Developmental expression of 44-kDa bone phosphoprotein (osteopontin) and bone γ-carboxyglutamic acid (Gla)-containing protein (osteocalcin) in calcifying tissues of rat

New aspects of the distribution and developmental appearance of the 44-kDa bone phosphoprotein (44K BPP, also called sialoprotein I or osteopontin) and bone gamma-carboxyglutamic acid (Gla)-containing protein (BGP, also called osteocalcin) during osteogenesis and dentinogenesis were investigated with immunocytochemical techniques using monospecific, affinity-purified polyclonal antibodies. Sections from newborn rat incisors and from various bone anlagen of newborn animals and fetuses were processed for detection of 44K BPP or BGP antigenicity. In addition, histochemical reactions for detection of alkaline phosphatase or calcium salts were performed on a number of the sections.

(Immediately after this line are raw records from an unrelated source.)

(** * The Art of Reinforcement Learning: bookkeeping utilities

    A shallow embedding of three small utilities of the repository,

    - [chapter_14/envs/coords.py]  (class [CoordsConvertor]),
    - [chapter_13/trackers.py]     (classes [EpisodeTracker], [StepRateTracker]),
    - [chapter_10/csv_writer.py]   (class [CsvWriter]),

    together with the properties their specification states.

    Conventions of the embedding.
    - Python [int] is [Z]; rewards and clock readings, which are Python
      numbers, are carried by the rationals [Q]; a value that may be
      [np.nan] is a [pyfloat].  Python floats round and the rationals do
      not: the sums, means and quotients of the code appear in the
      statements as the code writes them, and no property below rests on
      a law of arithmetic on rewards or clock readings.
    - A Python call that may raise returns a [result]: [Ok v] or
      [Raise e] with the exception class [e].
    - [str] is [string] (ASCII); a [dict] whose key order is observable is
      an association list in insertion order, a [dict] that is only looked
      up is a [gmap]. *)

From Stdlib Require Import ZArith QArith String Ascii List Lia.
From Stdlib Require Import DecimalString DecimalZ.
From stdpp Require Import gmap strings list.

(** ** Python values and built-ins *)

Module Py.

Local Open Scope Z_scope.

(** The exception classes that the modelled code can raise. *)
Inductive exn : Set :=
| IndexError
| ValueError
| TypeError
| AttributeError
| ZeroDivisionError
| FileNotFoundError
| FileExistsError
| NotADirectoryError
| IsADirectoryError.

Inductive result (A : Type) : Type :=
| Ok (a : A)
| Raise (e : exn).

Arguments Ok {A} a.
Arguments Raise {A} e.

(** Sequencing: the first exception raised ends the computation.  The
    instances give [result] stdpp's monadic notation [x ← m; k]. *)
#[global] Instance result_ret : MRet result := fun A a => Ok a.
#[global] Instance result_bind : MBind result := fun A B k m =>
  match m with
  | Ok a => k a
  | Raise e => Raise e
  end.
#[global] Instance result_fmap : FMap result := fun A B f m =>
  match m with
  | Ok a => Ok (f a)
  | Raise e => Raise e
  end.

(** A float that is either [nan] or a number. *)
Inductive pyfloat : Type :=
| NaN
| Num (q : Q).

(** [sum(l)]: the built-in adds the items left to right, starting at [0].
    On floats every addition of the built-in rounds; the statements name
    [py_sum] of a list and never take it apart. *)
Definition py_sum (l : list Q) : Q := fold_left Qplus l 0%Q.

(** [sum(l)] on integers. *)
Definition py_sumZ (l : list Z) : Z := fold_left Z.add l 0.
(** C9, at a queue with a bot in it. The host, member 1, is in the queue
    with members 2, 3 and 4, none of them a bot: enough for a two-a-side
    match. A bot has joined the queue as well. [startMatch] raises
    [TypeError] in the loop that is meant to drop the bots, and no match is
    made. Without the bot the four members are chosen, host first. *)
Theorem startMatch_bot_in_queue (fk : FloatKernel) :
  Bot.mkMember 1 false ∈ lobbyWithBot
  ∧ length (filter (λ m, Bot.bot m = false) lobbyWithBot) = 4%nat
  ∧ Bot.selectMembers ∅ lobbyWithBot (Bot.mkMember 1 false) 2
    = inl (Bot.Raised Bot.TypeError)
  ∧ Bot.startMatch fk freshState lobbyWithBot (Bot.mkMember 1 false) 2
                   "m4tch1"
    = (freshState, Bot.Raised Bot.TypeError)
  ∧ Bot.selectMembers ∅ lobby (Bot.mkMember 1 false) 2 = inr lobby.
Proof.
  split_and!; try (vm_compute; reflexivity).
  unfold lobbyWithBot, lobby. set_solver.
Qed.

(** The order of choice at work: member 2 hosts a one-a-side match; of the
    others, member 4 joined first, member 1 later and member 3 has no
    recorded join time. *)
Example selectMembers_order :
  Bot.selectMembers {[ 1 := 50; 2 := 30; 4 := 10 ]} lobby
                    (Bot.mkMember 2 false) 1
  = inr [Bot.mkMember 2 false; Bot.mkMember 4 false]
  ∧ Bot.selectMembers {[ 1 := 50; 2 := 30; 4 := 10 ]} lobby
                      (Bot.mkMember 2 false) 2
    = inr [Bot.mkMember 2 false; Bot.mkMember 4 false; Bot.mkMember 1 false;
           Bot.mkMember 3 false].
Proof. vm_compute. done. Qed.

(** ** Creating a match *)

Section Create.
Implicit Types (gs : gmap Z (gmap string Z)) (st : Bot.State).

(** A dict built from items with distinct keys lists them in order. *)
Lemma dict_set_fresh {V : Type} (d : list (Z * V)) (k : Z) (v : V) :
  k ∉ d.*1 → dict_set d k v = d ++ [(k, v)].
Proof.
  induction d as [|[k' v'] d IH]; simpl; [done|].
  intros [Hne Hk]%not_elem_of_cons.
  rewrite bool_decide_eq_false_2 by done. by rewrite IH.
Qed.

Lemma dict_of_distinct {V : Type} (items : list (Z * V)) : ∀ d,
  NoDup (d.*1 ++ items.*1) →
  foldl (λ d kv, dict_set d kv.1 kv.2) d items = d ++ items.
Proof.
  induction items as [|[k v] items IH]; intros d Hnd; simpl.
  - by rewrite app_nil_r.
  - rewrite dict_set_fresh.
    + rewrite IH; [by rewrite <- app_assoc|].
      by rewrite fmap_app, <- app_assoc.
    + apply NoDup_app in Hnd as (_ & Hdis & _).
      intros Hk. apply (Hdis k Hk). by left.
Qed.

Lemma liveElo_keys gs (members : list Z) :
  NoDup members → (Bot.liveElo gs members).*1 = members.
Proof.
  intros Hnd. unfold Bot.liveElo, dict_of.
  rewrite dict_of_distinct; simpl.
  - rewrite <- list_fmap_compose. apply list_fmap_id.
  - rewrite <- list_fmap_compose. by rewrite list_fmap_id.
Qed.

(** The predictor records a delta for every player of a team. *)
Lemma adjustTeam_covers fk perPlayerK (avgOpp : float fk) eloTeam team p :
  p ∈ team → is_Some (adjustTeam fk perPlayerK avgOpp eloTeam team !! p).
Proof.
  unfold adjustTeam. generalize (∅ : gmap Z Adjustment).
  induction team as [|q team IH]; intros acc Hp; [by apply elem_of_nil in Hp|].
  simpl. destruct (decide (p ∈ team)) as [Hin|Hout]; [by apply IH|].
  apply elem_of_cons in Hp as [->|Hp]; [|done].
  clear IH. set (a := mkAdjustment _ _). generalize a. clear a.
  intros a. assert (is_Some (<[q:=a]> acc !! q)) as Hq
    by (rewrite lookup_insert_eq; eauto).
  revert Hq. generalize (<[q:=a]> acc). clear Hout.
  induction team as [|r team IH]; intros acc' Hq; simpl; [done|].
  apply IH. destruct (decide (r = q)) as [->|Hne].
  - rewrite lookup_insert_eq. eauto.
  - by rewrite lookup_insert_ne.
Qed.

Lemma hosted_complete (user : Bot.Member) (members : list Bot.Member) : ∀ gs,
  statsComplete gs →
  statsComplete
    (foldl (λ gs m,
              if Bot.member_eqb m user
              then Bot.updateElo gs (Bot.id m) [("hosted", 1)] true
              else gs)
           gs members).
Proof.
  induction members as [|m members IH]; intros gs Hc; simpl; [done|].
  apply IH. destruct (Bot.member_eqb m user); [|done].
  by apply updateElo_complete.
Qed.

(** A side of the players, read off the list of players, is that side. *)
Lemma filter_side (players side : list Z) :
  NoDup players → NoDup side → side ⊆ players →
  filter (λ m, m ∈ side) players ≡ₚ side.
Proof.
  intros Hp Hs Hsub. apply NoDup_Permutation; [by apply NoDup_filter|done|].
  intros x. rewrite list_elem_of_filter. split; [by intros [? _]|].
  intros Hx. split; [done|by apply Hsub].
Qed.

(** [startMatch] creates matches on which [endMatch] works: when the queue
    holds no bot and enough members, the host among them, the new match is
    active, has [matchType] members on each roster, nobody on both, and a
    predicted delta for every roster member under the member's side. *)
Lemma startMatch_creates fk st (queueMembers : list Bot.Member)
    (user : Bot.Member) (matchType : Z) (matchId : string) :
  (∀ m, m ∈ queueMembers → Bot.bot m = false) →
  NoDup (Bot.id <$> queueMembers) →
  user ∈ queueMembers →
  1 ≤ matchType →
  matchType * 2 ≤ Z.of_nat (length queueMembers) →
  statsComplete (Bot.guildStats st) →
  ∃ st' m,
    Bot.startMatch fk st queueMembers user matchType matchId
    = (st', Bot.Completed)
    ∧ Bot.matches st' !! matchId = Some m
    ∧ Bot.who_won m = None
    ∧ Bot.host m = Bot.id user
    ∧ Z.of_nat (length (Bot.roster st' (Bot.redTeam m))) = matchType
    ∧ Z.of_nat (length (Bot.roster st' (Bot.blueTeam m))) = matchType
    ∧ NoDup (Bot.roster st' (Bot.redTeam m)
             ++ Bot.roster st' (Bot.blueTeam m))
    ∧ deltasCoverRoster st' m
    ∧ statsComplete (Bot.guildStats st').
Proof.
  intros Hno Hnd Huser Hone Hlen Hc.
  destruct (selectMembers_no_bots (Bot.voicePresence st) queueMembers user
              matchType Hno Hnd Huser Hone Hlen)
    as (chosen & left & Hsel & Hn & Hperm & _ & _).
  unfold Bot.startMatch. rewrite Hsel.
  set (sel := user :: chosen) in *.
  set (ids := Bot.id <$> sel).
  assert (NoDup ids) as Hids.
  { assert (NoDup (Bot.id <$> (sel ++ left))) as H.
    { unfold sel. simpl. rewrite <- Hperm in Hnd. exact Hnd. }
    rewrite fmap_app in H. by apply NoDup_app in H as (? & _ & _). }
  set (fm := Bot.liveElo (Bot.guildStats st) ids).
  assert (fm.*1 = ids) as Hkeys by by apply liveElo_keys.
  assert (NoDup fm.*1) as Hfm by by rewrite Hkeys.
  destruct (getTeams_partition fm Hfm)
    as (pre & c & post & Hcs & Hget & _ & _ & Hlc & Hsplit).
  rewrite Hget.
  assert (length fm = length sel) as Hlf.
  { rewrite <- (length_fmap fst fm), Hkeys. unfold ids.
    by rewrite length_fmap. }
  assert ((length fm / 2)%nat = Z.to_nat matchType) as Hhalf.
  { rewrite Hlf. replace (length sel) with (Z.to_nat matchType * 2)%nat
      by lia. by apply Nat.div_mul. }
  rewrite Hhalf in Hlc.
  pose proof (Permutation_length Hsplit) as Hl2.
  rewrite length_app, length_fmap, Hlf in Hl2.
  set (c' := complement fm.*1 c) in *.
  assert (length c' = Z.to_nat matchType) as Hlc' by lia.
  assert (NoDup (c ++ c')) as Hndc by by rewrite Hsplit.
  apply NoDup_app in Hndc as (Hndr & Hdis & Hndb).
  assert (c ⊆ ids ∧ c' ⊆ ids) as [Hsubr Hsubb].
  { rewrite <- Hkeys. split; intros x Hx; rewrite <- Hsplit;
      apply elem_of_app; auto. }
  unfold calculatePreGameElo, candidate. cbn [redTeam blueTeam].
  fold c'. rewrite !bool_decide_eq_false_2 by lia.
  cbn [eloRedTeam eloBlueTeam].
  set (red := filter (λ m, m ∈ c) ids).
  set (blue := filter (λ m, m ∈ c') ids).
  assert (red ≡ₚ c) as Hred by by apply filter_side.
  assert (blue ≡ₚ c') as Hblue by by apply filter_side.
  set (redLoc := fresh (dom (Bot.lists st))).
  set (blueLoc := fresh (dom (<[redLoc:=red]> (Bot.lists st)))).
  assert (blueLoc ≠ redLoc) as Hloc.
  { intros Heq. apply (is_fresh (dom (<[redLoc:=red]> (Bot.lists st)))).
    fold blueLoc. rewrite Heq, dom_insert. set_solver. }
  eexists _, _. split; [reflexivity|].
  unfold Bot.roster. cbn [Bot.matches Bot.lists Bot.guildStats].
  rewrite lookup_insert_eq. split; [reflexivity|].
  cbn [Bot.who_won Bot.host Bot.redTeam Bot.blueTeam Bot.preGameEloCalc].
  rewrite lookup_total_insert_eq.
  rewrite lookup_total_insert_ne, lookup_total_insert_eq by done.
  split_and!; try done.
  - rewrite Hred. lia.
  - rewrite Hblue. lia.
  - rewrite Hred, Hblue. apply NoDup_app. done.
  - unfold deltasCoverRoster, Bot.roster.
    cbn [Bot.matches Bot.lists Bot.redTeam Bot.blueTeam Bot.preGameEloCalc
         redAdjustments blueAdjustments].
    rewrite lookup_total_insert_eq.
    rewrite lookup_total_insert_ne, lookup_total_insert_eq by done.
    split; intros p Hp; apply adjustTeam_covers.
    + by rewrite <- Hred.
    + by rewrite <- Hblue.
  - by apply hosted_complete.
Qed.
(** C9. The selection [sorted_indices[-3:][::-1]] of [rerank] stays in
    bounds: every index selected out of the argsorted scores is a valid
    index into [contents]; when [contents] has fewer than three entries
    the selection holds every index, each once; and the loop that reads
    [contents[index][1]] then ends without an [IndexError]. *)
Theorem top3_selection_in_bounds (scores : list Z)
  (contents : list (list string)) (sorted_indices : list nat) :
  List.length scores = List.length contents ->
  is_argsort scores sorted_indices ->
  Forall (fun index => index < List.length contents) (top3 sorted_indices) /\
  (List.length contents < 3 ->
   top3 sorted_indices = rev sorted_indices /\
   Permutation (top3 sorted_indices) (seq 0 (List.length contents))) /\
  (Forall (fun item => 2 <= List.length item) contents ->
   exists context,
     build_context contents (top3 sorted_indices) "" = Ok context).
Proof.
  intros Hlen Harg.
  assert (Hall : Forall (fun index => index < List.length contents)
                        (top3 sorted_indices)).
  { apply Forall_forall. intros i Hi. apply top3_incl in Hi.
    apply (argsort_in _ _ _ Harg) in Hi. lia. }
  split; [exact Hall |]. split.
  - intro Hshort.
    pose proof (argsort_length _ _ Harg) as Hl.
    assert (Hrev : top3 sorted_indices = rev sorted_indices).
    { rewrite top3_skipn.
      replace (List.length sorted_indices - 3) with 0 by lia.
      reflexivity. }
    split; [exact Hrev |].
    rewrite Hrev, <- Hlen.
    apply perm_trans with sorted_indices.
    + apply Permutation_sym, Permutation_rev.
    + destruct Harg as [Hp _]. exact Hp.
  - intro Hitems. apply build_context_total; assumption.
Qed.
(** * fetch-wikipedia.py: the bounded streaming extraction pipeline

    A shallow embedding of [scripts/fetch-wikipedia.py] and the properties
    its specification states about it.

    Modelling conventions.
    - A Python [str] is the list of its code points ([list N]); [len] is
      the length of that list.  The records of the dataset are decoded
      UTF-8 text, so their code points are Unicode scalar values.
    - A Python [int] is a [Z].
    - The [float] given as [size_mb] is a rational ([Q], every finite
      binary64 value is one) or one of the special values; Python compares
      an [int] with a [float] exactly, and a product with 1024 is exact
      or, from magnitude 2^1024 on, infinite.  Floats that the script
      computes by division are kept as the tree of operations that
      produced them, so no rounding is assumed.
    - The output directory is a finite map from file names to file
      contents; [Path.exists] is membership in that map.  The file system
      accepts every name and every write: a name it would refuse (too
      long, or with a NUL character) and other failures of the operating
      system are outside the model.
    - The dataset is the list of what each pull of the stream produces: a
      record, or the delivery of the operator's interrupt.
    - Exceptions are values: a computation returns [Ok v] or [Raise e]
      together with the state of the world it leaves behind.
    - Console output is left out. *)

From Stdlib Require Import QArith Lqa.
From stdpp Require Import base decidable option list numbers strings
  countable gmap fin_maps pretty.
(** The token that is parsed: for a name [..._<tok>_bil.zip] it is
    [tok], whatever comes before. *)
Lemma token_position prefix tok :
  lacks "_" tok -> lacks "/" tok ->
  second_to_last
    (split "_" (PurePath.stem (prefix +:+ "_" +:+ tok +:+ "_bil.zip")))
  = Ok tok.
Proof.
  intros Hu Hs.
  assert (Hname : exists x, PurePath.name (prefix +:+ "_" +:+ tok +:+ "_bil.zip")
                            = x +:+ "_" +:+ tok +:+ "_bil.zip").
  { apply name_app_lacks.
    - simpl. split; [discriminate|].
      induction tok as [|c t IH]; simpl.
      + repeat split; discriminate.
      + destruct Hs as [Hc Ht], Hu as [_ Hu]. split; [exact Hc|]. apply IH; assumption.
    - simpl. rewrite length_append. simpl. lia. }
  destruct Hname as [x Hx].
  unfold PurePath.stem, PurePath.split_suffix. rewrite Hx.
  replace (x +:+ "_" +:+ tok +:+ "_bil.zip")
    with ((x +:+ "_" +:+ tok +:+ "_bil") +:+ String "." "zip").
  2:{ rewrite !append_assoc. reflexivity. }
  rewrite rfind_dot_last by (simpl; repeat split; discriminate).
  rewrite nonempty_append by reflexivity.
  simpl andb. cbv iota.
  change (x +:+ "_" +:+ tok +:+ "_bil")
    with (x +:+ String "_" (tok +:+ String "_" "bil")).
  rewrite split_at_sep, split_at_sep.
  rewrite (split_lacks "_" tok Hu).
  rewrite (split_lacks "_" "bil") by (simpl; repeat split; discriminate).
  unfold second_to_last. rewrite !rev_app_distr. reflexivity.
Qed.

Lemma first_match_map {A B} (f : A -> B) alts :
  forall (k : Z -> string -> option A) (k' : Z -> string -> option B) s,
  (forall v r, k' v r = f <$> k v r) ->
  first_match alts k' s = f <$> first_match alts k s.
Proof.
  induction alts as [|a alts IH]; intros k k' s Hk; simpl; [reflexivity|].
  destruct (a s) as [[v r]|]; [|apply IH, Hk].
  rewrite Hk. destruct (k v r); simpl; [reflexivity|apply IH, Hk].
Qed.

Lemma match_Ymd_md s :
  match_Ymd s
  = match re_Y s with
    | Some (y, r) => (fun x => (y, x.1.1, x.1.2, x.2)) <$> match_md r
    | None => None
    end.
Proof.
  unfold match_Ymd, match_md. destruct (re_Y s) as [[y r]|]; [|reflexivity].
  apply first_match_map. intros m r1.
  apply first_match_map. intros d r2. reflexivity.
Qed.

Lemma is_digit_cases c : is_digit c = true -> In c all_digits.
Proof.
  destruct c as [[] [] [] [] [] [] [] []]; intros H;
    vm_compute in H; try discriminate H; vm_compute; tauto.
Qed.

Lemma md_digits_checked :
  forallb (fun e => forallb (fun f => forallb (fun g => forallb (fun h =>
    md_as_expected e f g h) all_digits) all_digits) all_digits) all_digits
  = true.
Proof. vm_compute. reflexivity. Qed.

Lemma md_digits e f g h :
  is_digit e = true -> is_digit f = true ->
  is_digit g = true -> is_digit h = true ->
  md_as_expected e f g h = true.
Proof.
  intros He Hf Hg Hh.
  pose proof md_digits_checked as H.
  rewrite forallb_forall in H. specialize (H e (is_digit_cases e He)).
  rewrite forallb_forall in H. specialize (H f (is_digit_cases f Hf)).
  rewrite forallb_forall in H. specialize (H g (is_digit_cases g Hg)).
  rewrite forallb_forall in H. exact (H h (is_digit_cases h Hh)).
Qed.

Lemma days_in_month_le y m : days_in_month y m <= 31.
Proof.
  unfold days_in_month.
  destruct m as [|p|p]; try lia.
  repeat (destruct p as [p|p|]; try lia); destruct (is_leap y); lia.
Qed.

(** [strptime] on eight digits: the date they spell, read as four, two
    and two digits, when that is a calendar date; [ValueError]
    otherwise. *)
Lemma strptime_digits8 a b c d e f g h :
  Forall (fun x => is_digit x = true) [a; b; c; d; e; f; g; h] ->
  strptime_Ymd (digits8 a b c d e f g h)
  = let y := 1000 * digit_val a + 100 * digit_val b
             + 10 * digit_val c + digit_val d in
    let m := 10 * digit_val e + digit_val f in
    let dd := 10 * digit_val g + digit_val h in
    if valid_date y m dd
    then Ok {| year := y; month := m; day := dd |}
    else Raise ValueError.
Proof.
  intros H.
  repeat match goal with
         | H : Forall _ (_ :: _) |- _ =>
             apply Forall_cons in H as [? H]
         end.
  pose proof (md_digits e f g h ltac:(assumption) ltac:(assumption)
                ltac:(assumption) ltac:(assumption)) as Hmd.
  unfold strptime_Ymd. rewrite match_Ymd_md.
  unfold digits8, re_Y.
  repeat match goal with Hd : is_digit _ = true |- _ => rewrite Hd; clear Hd end.
  cbn [andb]. cbv zeta.
  unfold md_as_expected in Hmd. cbv zeta in Hmd.
  set (y := 1000 * digit_val a + 100 * digit_val b + 10 * digit_val c + digit_val d).
  set (m := 10 * digit_val e + digit_val f) in *.
  set (dd := 10 * digit_val g + digit_val h) in *.
  pose proof (days_in_month_le y m) as Hdim.
  assert (Hinvalid :
    negb ((1 <=? m) && (m <=? 12) && (1 <=? dd) && (dd <=? 31)) = true ->
    valid_date y m dd = false).
  { unfold valid_date. intros Hn.
    destruct (1 <=? y), (y <=? 9999), (1 <=? m) eqn:?, (m <=? 12) eqn:?,
      (1 <=? dd) eqn:?; simpl in *; try reflexivity; try discriminate.
    apply Z.leb_gt. apply negb_true_iff, Z.leb_gt in Hn. lia. }
  destruct (match_md _) as [[[m' d'] rest]|]; simpl.
  - destruct rest as [|x rest]; simpl.
    + apply andb_true_iff in Hmd as [Hmd _].
      apply andb_true_iff in Hmd as [Hm Hd].
      apply Z.eqb_eq in Hm, Hd. subst m' d'. reflexivity.
    + rewrite (Hinvalid Hmd). reflexivity.
  - rewrite (Hinvalid Hmd). reflexivity.
Qed.

Lemma digit_lacks c x : is_digit x = true -> is_digit c = false -> x <> c.
Proof. intros Hx Hc ->. congruence. Qed.

Lemma digits8_lacks sep a b c d e f g h :
  is_digit sep = false ->
  Forall (fun x => is_digit x = true) [a; b; c; d; e; f; g; h] ->
  lacks sep (digits8 a b c d e f g h).
Proof.
  intros Hsep H.
  repeat match goal with
         | H : Forall _ (_ :: _) |- _ => apply Forall_cons in H as [? H]
         end.
  simpl. repeat split; apply digit_lacks; assumption.
Qed.

(** C6, as the code has it: for every file name that ends in
    [_<eight digits>_bil.zip], whatever comes before, the date extracted
    is the one the eight digits spell as YYYYMMDD when that is a calendar
    date, and [ValueError] is raised when it is not;
    [PRISM_tmean_stable_4kmD2_20050615_bil.zip] yields 2005-06-15; and
    whenever the stem has a second-to-last token, the only error raised
    is [ValueError].  (A token that is not eight digits is not always
    rejected: [%m] and [%d] also take a single digit.) *)
Theorem datetime_from_prism_flname_convention (prefix : string)
    (a b c d e f g h : ascii) :
  Forall (fun x => is_digit x = true) [a; b; c; d; e; f; g; h] ->
  _datetime_from_prism_flname
    (prefix +:+ "_" +:+ digits8 a b c d e f g h +:+ "_bil.zip")
  = (let y := 1000 * digit_val a + 100 * digit_val b
              + 10 * digit_val c + digit_val d in
     let m := 10 * digit_val e + digit_val f in
     let dd := 10 * digit_val g + digit_val h in
     if valid_date y m dd
     then Ok {| year := y; month := m; day := dd |}
     else Raise ValueError)
  /\ _datetime_from_prism_flname "PRISM_tmean_stable_4kmD2_20050615_bil.zip"
     = Ok {| year := 2005; month := 6; day := 15 |}
  /\ (forall p tok err,
        second_to_last (split "_" (PurePath.stem p)) = Ok tok ->
        _datetime_from_prism_flname p = Raise err -> err = ValueError).
Proof.
  intros Hd. split; [|split; [reflexivity|]].
  - unfold _datetime_from_prism_flname.
    rewrite token_position by (apply digits8_lacks; [reflexivity|exact Hd]).
    apply strptime_digits8, Hd.
  - intros p tok err Htok. unfold _datetime_from_prism_flname. rewrite Htok.
    unfold strptime_Ymd.
    destruct (match_Ymd tok) as [[[[y m] dd] rest]|]; [|congruence].
    destruct (nonempty rest); [congruence|].
    destruct (valid_date y m dd); congruence.
Qed.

The 44K BPP appears to be synthesized and secreted by chondrocytes only in the areas of cartilage-to-bone transition; these cells could participate indirectly in the process of bone formation by providing a suitable scaffold onto which primary marrow osteoblasts attach and spread. During osteogenesis, 44K BPP is found in bone-forming cells almost concomitantly with the appearance of alkaline phosphatase and before osteoid deposition, whereas BGP is still absent during early stages of mineralization. We hypothesize that this dramatic difference between the developmental appearance of 44K BPP and BGP reflects the delayed expression of the BGP gene relative to that of 44K BPP. In long-term cultures of bone marrow from adult mice, some fibroblastic cells expressed the 44K BPP phenotype; these cells could represent early osteogenic progenitor cells. Some experiments also suggested that, as with BGP, 44K BPP or an immunologically related protein is synthesized by some odontoblasts and secreted into predentin, prior to the onset of mineralization.